Sea cucumbers to be used as broodstock are either collected from the wild or are taken from commercial harvests. Only the largest and healthiest individuals are used for broodstock, as the success of a hatchery relies on the healthy condition of brood individuals. These individuals are kept in tanks with at least 6 inches of sand to allow burrowing behaviour. Water is changed every day and sand is changed every fortnight. Sea cucumbers are fed with a paste made from freshly collected algae added to the tanks once a week to settle on sand where they feed. If water conditions are not right and if proper food is not provided sea cucumbers will eviscerate or re-absorb their gonads rendering them unfit for spawning.

==Spawning==
Temperature shock involves cooling and heating of seawater by 3–5°C until spawning is induced. This is achieved by first reducing the temperature of the water by 3–5°C. The sea cucumbers are left for five minutes before they are exposed to ‘normal’ (depending on species and climate) temperature seawater, where the small rise in water temperature is sufficient to induce spawning. Males tend to spawn first which then induces females to release their eggs.

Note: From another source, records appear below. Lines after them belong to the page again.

(* ===== verification/OpenBao.v ===== *)
(** * The OpenBao HTTP client (internal/openbao/client.go)

    The OpenBao server and the transport to it are outside the repository: they
    are a parameter, [Backend], that answers one request at a time and may keep
    any state. A call is a computation [M W A] over that state and the trace of
    requests sent so far; it returns a result, or panics.

    [http.NewRequestWithContext] only fails on an invalid method or URL; the
    methods are constants and the targets are paths under the configured URL, so
    that branch is not taken. Logging is left out. *)

From S2P Require Import Prelude GoStrings Errors.
From S2P Require Export State.
From S2P Require Import Json.

Record request := mkRequest {
  method : string;
  target : string;          (* the path of the URL; the whole URL where several servers are called *)
  body : option string;
}.

Inductive reply :=
| TransportFailed (msg : string)
| BodyFailed (msg : string)
| Response (StatusCode : Z) (Status : string) (Body : string).

Class Backend (W : Type) := serve : W -> request -> W * reply.

(** ** Computations *)

Record world (W : Type) := mkWorld { backend : W; sent : list request }.
Arguments mkWorld {W} backend sent.
Arguments backend {W} w.
Arguments sent {W} w.

Abbreviation M W := (Prog (world W)).

Section Client.
Context {W : Type} `{Backend W}.

(** One exchange up to the decoding of the body. *)
Definition exchange (req : request) : M W string := fun w =>
  let '(st, rep) := serve (backend w) req in
  let w' := mkWorld st (sent w ++ [req]) in
  (w', Returned
    (match rep with
     | TransportFailed msg => Err (Wrapf "openbao request failed: %w" [] (Errorf msg []))
     | BodyFailed msg => Err (Wrapf "read openbao response: %w" [] (Errorf msg []))
     | Response code status body =>
         if 400 <=? code then Err (StatusError code status (TrimSpace body)) else Ok body
     end)).

(** [into == nil] *)
Definition do_nil (req : request) : M W unit := _ ← exchange req; mret tt.

Definition do_into {R} (req : request) (d : decoder R) (zero : R) : M W R :=
  text ← exchange req;
  lift (map_err (Wrapf "decode openbao response: %w" []) (Unmarshal d text zero)).

Definition Post_nil (path : string) (payload : json) : M W unit :=
  do_nil (mkRequest "POST" path (Some (print payload))).

Definition Post {R} (path : string) (payload : json) (d : decoder R) (zero : R) : M W R :=
  do_into (mkRequest "POST" path (Some (print payload))) d zero.

Definition Get_nil (path : string) : M W unit := do_nil (mkRequest "GET" path None).

Definition Get {R} (path : string) (d : decoder R) (zero : R) : M W R :=
  do_into (mkRequest "GET" path None) d zero.

Definition Delete_nil (path : string) : M W unit := do_nil (mkRequest "DELETE" path None).

Definition List_ {R} (path : string) (d : decoder R) (zero : R) : M W R :=
  do_into (mkRequest "LIST" path None) d zero.

(** ** Which requests a computation sends

    [sends P m]: whatever the server answers, [m] only sends requests that
    satisfy [P], and never blocks. *)
Definition sends {A} (P : request -> Prop) (m : M W A) : Prop := forall w,
  exists l, sent (m w).1 = sent w ++ l /\ Forall P l /\ (m w).2 <> Blocked.

Lemma sends_ret {A} P (a : A) : sends P (mret a).
Proof. intros w. exists []. by rewrite app_nil_r. Qed.

Lemma sends_lift {A} P (r : result A) : sends P (lift r).
Proof. intros w. exists []. by rewrite app_nil_r. Qed.

Lemma sends_throw {A} P e : sends (A := A) P (throw e).
Proof. intros w. exists []. by rewrite app_nil_r. Qed.

Lemma sends_panic {A} P : sends (A := A) P panic.
Proof. intros w. exists []. by rewrite app_nil_r. Qed.

Lemma sends_bind {A B} P (m : M W A) (f : A -> M W B) :
  sends P m -> (forall a, sends P (f a)) -> sends P (m ≫= f).
Proof.
  intros Hm Hf w. destruct (Hm w) as (l1 & H1 & F1 & N1). unfold mbind, Prog_bind.
  destruct (m w) as [w' [[a|e]| |]]; cbn [fst snd] in *; [|by exists l1|done|by exists l1].
  destruct (Hf a w') as (l2 & H2 & F2 & N2). exists (l1 ++ l2). rewrite H2, H1, app_assoc.
  split_and!; [done|by apply Forall_app_2|done].
Qed.

(** The same where the rest only runs after a value the first step can give. *)
Lemma sends_bind_dep {A B} P (m : M W A) (f : A -> M W B) :
  sends P m -> (forall w w' a, m w = (w', Returned (Ok a)) -> sends P (f a)) -> sends P (m ≫= f).
Proof.
  intros Hm Hf w. destruct (Hm w) as (l1 & H1 & F1 & N1). unfold mbind, Prog_bind.
  destruct (m w) as [w' [[a|e]| |]] eqn:E; cbn [fst snd] in *; [|by exists l1|done|by exists l1].
  destruct (Hf w w' a E w') as (l2 & H2 & F2 & N2). exists (l1 ++ l2). rewrite H2, H1, app_assoc.
  split_and!; [done|by apply Forall_app_2|done].
Qed.

Lemma sends_attempt {A} P (m : M W A) : sends P m -> sends P (attempt m).
Proof. intros Hm w. destruct (Hm w) as (l & H1 & F1 & N1). exists l. unfold attempt. by destruct (m w) as [w' []]. Qed.

Lemma sends_on_err {A} P f (m : M W A) : sends P m -> sends P (on_err f m).
Proof. intros Hm w. destruct (Hm w) as (l & H1 & F1 & N1). exists l. unfold on_err. by destruct (m w) as [w' []]. Qed.

Lemma sends_exchange (P : request -> Prop) req : P req -> sends P (exchange req).
Proof.
  intros Hp w. unfold exchange. destruct (serve (backend w) req) as [st rep]. exists [req].
  split_and!; [done|by constructor|done].
Qed.

Lemma sends_do_nil (P : request -> Prop) req : P req -> sends P (do_nil req).
Proof. intros. apply sends_bind; [by apply sends_exchange|]. intros. apply sends_ret. Qed.

Lemma sends_do_into {R} (P : request -> Prop) req (d : decoder R) z : P req -> sends P (do_into req d z).
Proof. intros. apply sends_bind; [by apply sends_exchange|]. intros. apply sends_lift. Qed.

Lemma sends_mono {A} (P Q : request -> Prop) (m : M W A) : (forall r, P r -> Q r) -> sends P m -> sends Q m.
Proof. intros HPQ Hm w. destruct (Hm w) as (l & H1 & F1 & N1). exists l. split_and!; [done| |done]. by eapply Forall_impl. Qed.

End Client.

Create HintDb sends.
#[export] Hint Resolve sends_ret sends_lift sends_throw sends_panic sends_attempt sends_on_err
  sends_do_nil sends_do_into sends_exchange : sends.
#[export] Hint Extern 2 (sends _ (_ ≫= _)) => (apply sends_bind; [|intros ?]) : sends.
#[export] Hint Extern 2 (sends _ (as_status _ _)) => (apply sends_on_err) : sends.
#[export] Hint Extern 2 (sends _ (guard_err _ _)) => (apply sends_lift) : sends.
#[export] Hint Extern 3 (sends _ (if ?b then _ else _)) => (destruct b) : sends.

(** ** Running computations *)

Section Runs.
Context {W : Type}.

Context `{Backend W}.

(** A request that is answered with a body that decodes. *)
Lemma run_do_into {R} req (d : decoder R) z w st status body x :
  serve (backend w) req = (st, Response 200 status body) -> Unmarshal d body z = Ok x ->
  do_into req d z w = (mkWorld st (sent w ++ [req]), Returned (Ok x)).
Proof. intros Hs Hu. unfold do_into, exchange, mbind, Prog_bind, lift. rewrite Hs. cbn. by rewrite Hu. Qed.

Lemma run_do_into_inv {R} req (d : decoder R) z w w' x : do_into req d z w = (w', Returned (Ok x)) ->
  exists st code status body, serve (backend w) req = (st, Response code status body) /\ code < 400 /\
    w' = mkWorld st (sent w ++ [req]) /\ Unmarshal d body z = Ok x.
Proof.
  intros Hr. unfold do_into in Hr. apply run_bind_inv in Hr as (w1 & text & He & Hl).
  apply run_lift_inv in Hl as [-> Hu]. apply map_err_Ok in Hu. unfold exchange in He.
  destruct (serve (backend w) req) as [st [| |code status body]]; try done.
  destruct (Z.leb_spec 400 code); [done|]. simplify_eq. eauto 10.
Qed.

(** The outcome of an exchange, from the server's reply. *)
Definition reply_error (rep : reply) : option error :=
  match rep with
  | TransportFailed msg => Some (Wrapf "openbao request failed: %w" [] (Errorf msg []))
  | BodyFailed msg => Some (Wrapf "read openbao response: %w" [] (Errorf msg []))
  | Response code status body => if 400 <=? code then Some (StatusError code status (TrimSpace body)) else None
  end.

Lemma run_do_into_err {R} req (d : decoder R) z w st rep e :
  serve (backend w) req = (st, rep) -> reply_error rep = Some e ->
  do_into req d z w = (mkWorld st (sent w ++ [req]), Returned (Err e)).
Proof.
  intros Hs He. unfold do_into. apply run_bind_err. unfold exchange. rewrite Hs.
  destruct rep as [| |code status body]; cbn in *; [congruence..|]. destruct (400 <=? code); congruence.
Qed.

End Runs.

Spawning stimulation can also be achieved through lightly drying the broodstock followed by exposure to a powerful jet of seawater. Sea cucumbers are dried for 30 minutes in the shade and then are exposed to a powerful jet of seawater for 30 minutes. Usually 60–90 minutes later males will release their sperm, and 30 minutes after that females will swell and release eggs in rapid intermittent jets.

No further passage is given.